It’s commonplace nowadays that when you walk into a college classroom, everyone is on their MacBook Airs and Windows Ultrabooks. What happened to the age of writing things down on paper? I remember back in college, I didn’t even carry bags to school – just a small notebook and my trusty old blue ball-point pen. Now, when you ask students for a pen, they look at you in wonder of what type of app you’re talking about. Heh.
The act of writing helps you clarify your thoughts, remember things better, and even reach
your goals more surely, though. We’re not making any false claims, though. This is backed by SCIENCE!
“While technology can be too distracting and distancing, writing words down onto a piece of paper with a pen can really cause words to rush out, and allow you to think more freely.”
Patrick E. McLean,
In Defense of Writing Longhand
There have been a few studies that reinforce the notion that physically writing things down boost learning and goal achievement. In the Dominican University of California, a research study was conducted that tested the writing of students. They were tested on their goals and their accountability. The results showed that those who wrote things down: their goals, and shared them with others, were up to 33% more likely to be able to achieve them, rather than those who just thought of them and kept them in their brain or typed into their phones.
Another study found that there were also positive effects of writing and learning new foreign words, in which participants were asked to learn a new language conventionally, and by writing things down. Evidently, writing yielded much better results than the former.

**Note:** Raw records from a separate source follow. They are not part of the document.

(* ===== verification/Fileserv.v ===== *)
(** * The file server plugin

    [src/plugins/fileserv/Fileserv.cpp]: how a request becomes a path below
    the web root, the checks that guard it, and the sending of files, ranges
    of files and modules.  Templates, the preprocessor, the compiler and the
    dynamic loader are arguments. *)

From Stdlib Require Import ZArith Lia Ascii String.
From stdpp Require Import base tactics option list strings gmap.
From S2P Require Import Prelude Util Mime Response Request PluginHost Client FS HttpServer ModuleCache.

Record fileserv (J : Type) := Fileserv {
  f_hostnames : option (list bytes);
  f_root : option path;
  f_enableModules : bool;
  f_chunkSize : Z;
  f_config : J;
  f_moduleCache : cache;
  f_rng : list ascii;   (* the letters the generator is going to draw *)
}.
Arguments Fileserv {J}.
Arguments f_hostnames {J}.
Arguments f_root {J}.
Arguments f_enableModules {J}.
Arguments f_chunkSize {J}.
Arguments f_config {J}.
Arguments f_moduleCache {J}.
Arguments f_rng {J}.

(** The conversion of a path in a request to a path of the file system. *)
Definition expand `{FS : FileSystem} (web_root : path) (request_path : bytes) : outcome path :=
  base ← fs_canonical (path_c_str web_root);
  relative ← unescape request_path true;
  Ret (lexically_normal (path_append base (path_of (lit "./" ++ relative)))).

(** ** Reading a file in pieces *)

(** A stream's position, and whether an earlier read met the end of the file:
    from then on neither reads nor seeks have an effect. *)
Record rstream := RStream { s_pos : Z; s_failed : bool }.

Definition seekg (st : rstream) (pos : Z) : rstream :=
  if s_failed st then st else RStream pos false.

(** [stream.read(buffer, n)]: what is not read keeps its old value. *)
Definition stream_read (contents : bytes) (st : rstream) (buffer : bytes) (n : nat)
    : rstream * bytes :=
  if s_failed st then (st, buffer)
  else
    let got := take n (if (s_pos st <=? Z.of_nat (length contents))%Z
                       then drop (Z.to_nat (s_pos st)) contents else []) in
    (RStream (s_pos st + Z.of_nat (length got)) (length got <? n),
     got ++ drop (length got) buffer).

This makes perfect sense, though. I remember in college, the best way I had to study for an exam was to rewrite my notes onto a summarized piece of paper. In neuroscience, we can explain this by how the brain works in processing information. Writing stimulates the reticular activating system (RAS) in your brain. The RAS filters everything your brain needs, and it actually places more importance on things that you are actively doing – so when you’re actively writing something, it processes your thoughts about it, your writings about it, and the emotions you get from writing as well, forming a more solid foundation for learning.
So the pen is superior over the keyboard when it comes down to it. The next time you’re having to write a difficult paper, or an essay of sorts, or if you even have to send memos or reports to the boss, try writing things down, maybe more information might come to you, and give you that “Eureka!” moment that you desperately need.